What’s key here is that the data gained from compromised accounts can be more useful than deploying a piece of malware. One expert, formerly on one of the NSA’s own hacking teams, said that given a choice as a hacker “I’ll take credentials most days over malware”.

Log-in details

Credentials can open further treasure troves of information. That data will often include additional account and corporate log-in details and other information which can enable a hacker to access cloud services, accounts, or virtual private networks, especially as so many people reuse their passwords.

The NSA report indicates that the secondary targets, sent emails from a faked account, were local government officials likely to have voting-related responsibilities.

They were sent emails with attached but “weaponised” Word documents that would have appeared to come from VR Systems but instead, “were in reality maliciously embedded with automated software commands that are triggered instantly and invisibly when the user opens the document”.

These would enable a hacker to permanently access and take whatever they wanted from the computer’s files.

The conclusions drawn by the Intercept's range of experts is that hackers would not need to access voting machines to compromise an election.

The process of maintaining voter rosters, confirming voter identity at polling stations, and tabulating returns all involve computers and data files. If rosters were tampered with, voters could find themselves removed from registrations when they arrive to vote. This might mean they are denied the right to vote or must go through a complex process to be given a provisional ballot, all deterrents to casting a vote.

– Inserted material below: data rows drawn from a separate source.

(* ===== verification/LogFile.v ===== *)
(** * Log files: src/dc/base/fileUtil.{h,cc} (AppendFile), logFile.{h,cc}

    The file system is a map from names to contents; the answers of fwrite
    and the clock are parameters. *)

From S2P Require Import Prelude LogStream.

Open Scope Z_scope.

(** ** AppendFile *)

Record AppendFile : Type := mkAppendFile { af_name : bytes; m_writtenBytes : Z }.

Abbreviation files := (gmap bytes bytes).

(** [AppendFile::AppendFile]: opens for appending, creating the file. *)
Definition AppendFile_ctor (fs : files) (filename : bytes) : files * AppendFile :=
  (<[filename := default [] (fs !! filename)]> fs, mkAppendFile filename 0).

(** One call of fwrite_unlocked: how many bytes it takes, and ferror after
    it. *)
Definition fwrite_answer : Type := Z * bool.

(** The loop of [AppendFile::append] on what remains to be written: the bytes
    the stream took and the count [written]; [None] when the answers run out
    (fwrite keeps taking nothing without an error). *)
Fixpoint append_loop (answers : list fwrite_answer) (remain : bytes) (taken : bytes) (written : Z) : option (bytes * Z) :=
  if Nat.eqb (length remain) 0 then Some (taken, written)
  else match answers with
       | [] => None
       | (n, err) :: answers' =>
           if negb (n =? zlen remain) && err then Some (taken ++ ztake n remain, written)
           else append_loop answers' (zdrop n remain) (taken ++ ztake n remain) (written + n)
       end.

(** [AppendFile::append] *)
Definition file_append (answers : list fwrite_answer) (fs : files) (f : AppendFile) (logline : bytes) :
    option (files * AppendFile) :=
  match append_loop answers logline [] 0 with
  | None => None
  | Some (taken, written) =>
      Some (<[af_name f := default [] (fs !! af_name f) ++ taken]> fs,
            mkAppendFile (af_name f) (m_writtenBytes f + written))
  end.

(** ** LogFile *)

Definition _kRollPerSeconds : Z := 60 * 60 * 24.

Record LogFile : Type := mkLogFile {
  m_basename : bytes;
  m_rollSize : Z;
  m_flushInterval : Z;
  m_checkEveryN : Z;
  m_count : Z;
  m_startOfPeriod : Z;
  m_lastRoll : Z;
  m_lastFlush : Z;
  m_file : option AppendFile;
  flushes : nat;
}.

Section logfile.
(** ProcessInfo::hostname, and the successive answers of time(nullptr). *)
Context (hostname : bytes) (clock : nat → Z).

(** The file system and how often the clock was read. *)
Record World : Type := mkWorld { w_files : files; w_ticks : nat }.

Definition time_ (w : World) : Z * World := (clock (w_ticks w), mkWorld (w_files w) (S (w_ticks w))).

(** [LogFile::getLogFileName]: the time and the pid are formatted but not
    added to the name. *)
Definition getLogFileName (basename : bytes) (w : World) : bytes * Z * World :=
  let '(now, w1) := time_ w in
  (basename ++ hostname ++ chars ".log", now, w1).

(** [LogFile::rollFile] *)
Definition rollFile (l : LogFile) (w : World) : LogFile * World * bool :=
  let '(filename, now, w1) := getLogFileName (m_basename l) w in
  let start := Z.quot now _kRollPerSeconds * _kRollPerSeconds in
  if now >? m_lastRoll l then
    let '(fs, file) := AppendFile_ctor (w_files w1) filename in
    (mkLogFile (m_basename l) (m_rollSize l) (m_flushInterval l) (m_checkEveryN l) (m_count l) start now now (Some file)
       (flushes l), mkWorld fs (w_ticks w1), true)
  else (l, w1, false).

(** [LogFile::LogFile] *)
Definition LogFile_ctor (basename : bytes) (rollSize flushInterval checkEveryN : Z) (w : World) : res (LogFile * World) :=
  cassert (negb (bool_decide ("/"%char ∈ basename))) "basename.find('/') == npos";;
  let '(l, w1, _) := rollFile (mkLogFile basename rollSize flushInterval checkEveryN 0 0 0 0 None 0) w in
  Ok (l, w1).

(** m_file->flush() *)
Definition do_flush (l : LogFile) : res LogFile :=
  match m_file l with
  | None => Fail (FUndef "m_file is null")
  | Some _ => Ok (mkLogFile (m_basename l) (m_rollSize l) (m_flushInterval l) (m_checkEveryN l) (m_count l)
                    (m_startOfPeriod l) (m_lastRoll l) (m_lastFlush l) (m_file l) (S (flushes l)))
  end.

Definition set_count (l : LogFile) (n : Z) : LogFile :=
  mkLogFile (m_basename l) (m_rollSize l) (m_flushInterval l) (m_checkEveryN l) n
    (m_startOfPeriod l) (m_lastRoll l) (m_lastFlush l) (m_file l) (flushes l).
Definition set_lastFlush (l : LogFile) (t : Z) : LogFile :=
  mkLogFile (m_basename l) (m_rollSize l) (m_flushInterval l) (m_checkEveryN l) (m_count l)
    (m_startOfPeriod l) (m_lastRoll l) t (m_file l) (flushes l).
Definition set_file (l : LogFile) (f : AppendFile) : LogFile :=
  mkLogFile (m_basename l) (m_rollSize l) (m_flushInterval l) (m_checkEveryN l) (m_count l)
    (m_startOfPeriod l) (m_lastRoll l) (m_lastFlush l) (Some f) (flushes l).

(** [LogFile::append_unlocked].  The operands of > in
    [m_file->writtenBytes() > rollFile()] are unsequenced: [lhs_first] says whether
    the left one is evaluated first.  [None] when fwrite takes nothing for
    ever. *)
Definition append_unlocked (lhs_first : bool) (answers : list fwrite_answer) (l : LogFile) (w : World) (logline : bytes) :
    res (option (LogFile * World)) :=
  match m_file l with
  | None => Fail (FUndef "m_file is null")
  | Some f =>
      match file_append answers (w_files w) f logline with
      | None => Ok None
      | Some (fs, f1) =>
          let l1 := set_file l f1 in
          let '(l2, w2, rolled) := rollFile l1 (mkWorld fs (w_ticks w)) in
          let writtenBytes := match m_file (if lhs_first then l1 else l2) with Some g => m_writtenBytes g | None => 0 end in
          if writtenBytes >? (if rolled then 1 else 0)
          then let '(l3, w3, _) := rollFile l2 w2 in Ok (Some (l3, w3))
          else
            let l3 := set_count l2 (m_count l2 + 1) in
            if m_count l3 >? m_checkEveryN l3 then
              let l4 := set_count l3 0 in
              let '(now, w3) := time_ w2 in
              let thisPeriod := Z.quot now _kRollPerSeconds * _kRollPerSeconds in
              if negb (thisPeriod =? m_startOfPeriod l4)
              then let '(l5, w4, _) := rollFile l4 w3 in Ok (Some (l5, w4))
              else if now - m_lastFlush l4 >? m_flushInterval l4
                   then l5 ← do_flush (set_lastFlush l4 now); Ok (Some (l5, w3))
                   else Ok (Some (l4, w3))
            else Ok (Some (l3, w2))
      end
  end.

(** [LogFile::append]: the same under the mutex. *)
Definition lf_append (lhs_first : bool) (answers : list fwrite_answer) (l : LogFile) (w : World) (logline : bytes) :
    res (option (LogFile * World)) := append_unlocked lhs_first answers l w logline.

(** [LogFile::flush] *)
Definition lf_flush (l : LogFile) : res LogFile := do_flush l.
End logfile.

(** ** Nothing is lost when the file is rolled *)

(** What fwrite documents: it takes some of the bytes it is given, all of
    them unless an error occurs, which does not happen here. *)
Fixpoint obeys (answers : list fwrite_answer) (remain : bytes) : Prop :=
  match answers with
  | [] => remain = []
  | (n, err) :: answers' => 0 < n ≤ zlen remain ∧ err = false ∧ obeys answers' (zdrop n remain)
  end.

Lemma append_loop_all answers : ∀ remain taken written, obeys answers remain →
  append_loop answers remain taken written = Some (taken ++ remain, written + zlen remain).
Proof.
  induction answers as [|[n err] answers IH]; intros remain taken written H; simpl in H.
  - subst. simpl. by rewrite app_nil_r, zlen_nil, Z.add_0_r.
  - destruct H as (Hn & -> & H). cbn [append_loop].
    destruct remain as [|c remain]; [unfold zlen in Hn; simpl in Hn; lia|]. cbn [length Nat.eqb].
    rewrite andb_false_r, IH by done. rewrite <- app_assoc, ztake_zdrop. f_equal. f_equal.
    rewrite zlen_zdrop by lia. lia.
Qed.

Section keeps.
Context (hostname : bytes) (clock : nat → Z).

Definition log_name (l : LogFile) : bytes := m_basename l ++ hostname ++ chars ".log".
Definition lf_ok (l : LogFile) : Prop := ∃ f, m_file l = Some f ∧ af_name f = log_name l.

Definition contents (w : World) (name : bytes) : bytes := default [] (w_files w !! name).

(** Two worlds with the same contents in every file. *)
Definition same_contents (w w' : World) : Prop := ∀ name, contents w name = contents w' name.

#[local] Instance same_contents_trans : Transitive same_contents.
Proof. intros w1 w2 w3 H1 H2 n. by rewrite H1. Qed.

Lemma rollFile_keeps l w l' w' b :
  lf_ok l → rollFile hostname clock l w = (l', w', b) → lf_ok l' ∧ m_basename l' = m_basename l ∧ same_contents w w'.
Proof.
  intros (f & Ef & En). unfold rollFile, getLogFileName, time_. simpl.
  destruct (clock (w_ticks w) >? m_lastRoll l); intros [= <- <- <-].
  - split_and!; [by eexists|done|]. intros name. unfold contents. simpl.
    destruct (decide (name = m_basename l ++ hostname ++ chars ".log")) as [->|Hne].
    + rewrite lookup_insert_eq. by destruct (w_files w !! _).
    + by rewrite lookup_insert_ne.
  - split_and!; [by exists f|done|done].
Qed.

Lemma append_keeps lhs_first answers l w s :
  lf_ok l → obeys answers s →
  ∃ l' w', lf_append hostname clock lhs_first answers l w s = Ok (Some (l', w')) ∧ lf_ok l' ∧ m_basename l' = m_basename l ∧
    contents w' (log_name l) = contents w (log_name l) ++ s ∧
    ∀ name, name ≠ log_name l → contents w' name = contents w name.
Proof.
  intros (f & Ef & En) Ho. unfold lf_append, append_unlocked. rewrite Ef. unfold file_append.
  rewrite append_loop_all by done. simpl. set (fs := <[_ := _]> (w_files w)). set (l1 := set_file l _).
  assert (Hok1 : lf_ok l1) by (by eexists).
  assert (Hadd : contents (mkWorld fs (w_ticks w)) (log_name l) = contents w (log_name l) ++ s ∧
    ∀ name, name ≠ log_name l → contents (mkWorld fs (w_ticks w)) name = contents w name).
  { unfold contents, fs. simpl. rewrite En. split; [by rewrite lookup_insert_eq|]. intros. by rewrite lookup_insert_ne. }
  assert (Hres : ∀ l' w', lf_ok l' → m_basename l' = m_basename l1 → same_contents (mkWorld fs (w_ticks w)) w' →
    lf_ok l' ∧ m_basename l' = m_basename l ∧ contents w' (log_name l) = contents w (log_name l) ++ s ∧
    ∀ name, name ≠ log_name l → contents w' name = contents w name).
  { intros l' w' H1 H2 H3. split; [done|]. split; [by rewrite H2|]. destruct Hadd as [A1 A2]. split; [by rewrite <- H3|].
    intros name Hn. by rewrite <- H3, A2. }
  destruct (rollFile hostname clock l1 (mkWorld fs (w_ticks w))) as [[l2 w2] rolled] eqn:E2.
  destruct (rollFile_keeps _ _ _ _ _ Hok1 E2) as (Hok2 & Hb2 & Hs2).
  match goal with |- context [if ?c then _ else _] => destruct c end.
  { destruct (rollFile hostname clock l2 w2) as [[l3 w3] r3] eqn:E3.
    destruct (rollFile_keeps _ _ _ _ _ Hok2 E3) as (Hok3 & Hb3 & Hs3).
    eexists _, _. split; [done|]. apply Hres; [done|congruence|by etrans]. }
  match goal with |- context [if ?c then _ else _] => destruct c end; [|eexists _, _; split; [done|]; by apply Hres].
  unfold time_. cbn zeta iota. match goal with |- context [if ?c then _ else _] => destruct c end.
  - match goal with |- context [rollFile hostname clock ?x ?y] => destruct (rollFile hostname clock x y) as [[l5 w4] r5] eqn:E5 end. apply rollFile_keeps in E5 as (Hok5 & Hb5 & Hs5); [|done].
    eexists _, _. split; [done|]. apply Hres; [done|by rewrite Hb5|]. etrans; [done|]. exact Hs5.
  - destruct Hok2 as (f2 & Ef2 & En2). destruct (_ - _ >? _); eexists _, _.
    + unfold do_flush. simpl. rewrite Ef2. mred. split; [done|]. apply Hres; [by exists f2|done|done].
    + split; [done|]. apply Hres; [by exists f2|done|done].
Qed.

(** Appending line after line. *)
Fixpoint append_all (steps : list (bool * list fwrite_answer * bytes)) (l : LogFile) (w : World) : res (option (LogFile * World)) :=
  match steps with
  | [] => Ok (Some (l, w))
  | (lhs_first, answers, s) :: steps' =>
      r ← lf_append hostname clock lhs_first answers l w s;
      match r : option (LogFile * World) with
      | None => Ok None
      | Some (l', w') => append_all steps' l' w'
      end
  end.

(** No line is lost, repeated or reordered by rolling: as long as fwrite
    takes the bytes it is given, in however many pieces, every LogFile::append
    returns, and the log file then holds its former content followed by the
    lines in the order of the calls, whenever the file was reopened in
    between; no other file changes. *)
Theorem logfile_keeps_lines (steps : list (bool * list fwrite_answer * bytes)) (l : LogFile) (w : World) :
  lf_ok l → Forall (λ st, obeys st.1.2 st.2) steps →
  ∃ l' w', append_all steps l w = Ok (Some (l', w')) ∧ lf_ok l' ∧
    contents w' (log_name l) = contents w (log_name l) ++ concat (map snd steps) ∧
    ∀ name, name ≠ log_name l → contents w' name = contents w name.
Proof.
  revert l w. induction steps as [|[[lhs_first answers] s] steps IH]; intros l w Hok Hf.
  - exists l, w. split_and!; [done..|simpl; by rewrite app_nil_r|done].
  - apply Forall_cons in Hf as [H1 Hf]. simpl in H1.
    destruct (append_keeps lhs_first answers l w s Hok H1) as (l1 & w1 & E1 & Hok1 & Hb1 & Hc1 & Ho1).
    destruct (IH l1 w1 Hok1 Hf) as (l' & w' & E & Hok' & Hc & Ho).
    assert (En : log_name l1 = log_name l) by (unfold log_name; by rewrite Hb1).
    exists l', w'. cbn [append_all]. rewrite E1. mred. rewrite En in *.
    split_and!; [done|done|by rewrite Hc, Hc1, <- app_assoc|]. intros name Hn. by rewrite Ho, Ho1.
Qed.

Definition set_rollSize (l : LogFile) (n : Z) : LogFile :=
  mkLogFile (m_basename l) n (m_flushInterval l) (m_checkEveryN l) (m_count l)
    (m_startOfPeriod l) (m_lastRoll l) (m_lastFlush l) (m_file l) (flushes l).

(** logFile.cc:60 compares the size with the result of rollFile, so the roll
    size given to the constructor has no effect on append. *)
Theorem roll_size_ignored (lhs_first : bool) (answers : list fwrite_answer) (l : LogFile) (w : World) (s : bytes) (n : Z) :
  lf_append hostname clock lhs_first answers (set_rollSize l n) w s =
    (r ← lf_append hostname clock lhs_first answers l w s;
     Ok (match r : option (LogFile * World) with Some (l', w') => Some (set_rollSize l' n, w') | None => None end)).
Proof.
  unfold lf_append, append_unlocked. destruct l as [bn rs fi ce ct sp lr lfl mf fl]. simpl.
  destruct mf as [f|]; [|done]. destruct (file_append answers (w_files w) f s) as [[fs f1]|]; [|done].
  unfold rollFile, getLogFileName, time_, do_flush, set_rollSize, set_count, set_lastFlush, set_file, AppendFile_ctor.
  cbn -[Z.quot Z.mul Z.gtb Z.eqb Z.sub Z.add]. destruct lhs_first;
    repeat (match goal with |- context [if ?c then _ else _] => destruct c end; cbn -[Z.quot Z.mul Z.gtb Z.eqb Z.sub Z.add]); try done.
Qed.
End keeps.

Lemma logfile_keeps_lines_witness :
  let clock := λ n, Z.of_nat n * 100000 in
  let l := mkLogFile (chars "app") 500 3 1024 0 0 0 0 (Some (mkAppendFile (chars "apphost.log") 0)) 0 in
  ∃ l' w', append_all (chars "host") clock
      [(true, [(1, false); (2, false)], chars "abc"); (false, [(2, false)], chars "de")] l (mkWorld ∅ 1) = Ok (Some (l', w')) ∧
    lf_ok (chars "host") l' ∧
    contents w' (chars "apphost.log") = chars "abcde" ∧
    ∀ name, name ≠ chars "apphost.log" → contents w' name = [].
Proof.
  intros clock l.
  refine (logfile_keeps_lines (chars "host") clock [(true, [(1, false); (2, false)], chars "abc"); (false, [(2, false)], chars "de")] l (mkWorld ∅ 1) _ _).
  - by eexists.
  - repeat constructor; vm_compute; congruence.
Defined.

Couple this with other documented vote-limiting tactics from the US presidential election – such as closing polls before many working class voters are likely to be able to get to the polls, or requiring various pieces of identification – and votes can be reduced for a candidate or party.

Of equal if not greater concern, hackers might target a company like VR Systems to be able to manipulate the tabulation of votes, another expert told the Intercept.

Conspicuous

“An attempt to directly break into or alter the actual voting machines would be more conspicuous and considerably riskier than compromising an adjacent, less visible part of the voting system, like voter registration databases, in the hope that one is networked to the other,” the article states.

In the case of VR Systems, its polling station equipment – which is separate to the actual voting machine – is connected to the internet and results can, therefore, connect to a potentially hacked county database, or other networked sites.

The potential for any of these scenarios should cause deep concern across the world, and not just because a state actor seems to have been involved in documented hacking attempts, with unknown results.

Governments and technology vendors have been dismissive of the likelihood of hacked elections on the basis that voting machines are the only weak spot and are adequately safeguarded. Yet this NSA report indicates how a hacked low-level employee might become an easy backdoor into a disrupted and compromised election.

With several important elections looming globally, we need to rethink voting security. It’s clearly not just the voting machines, stupid.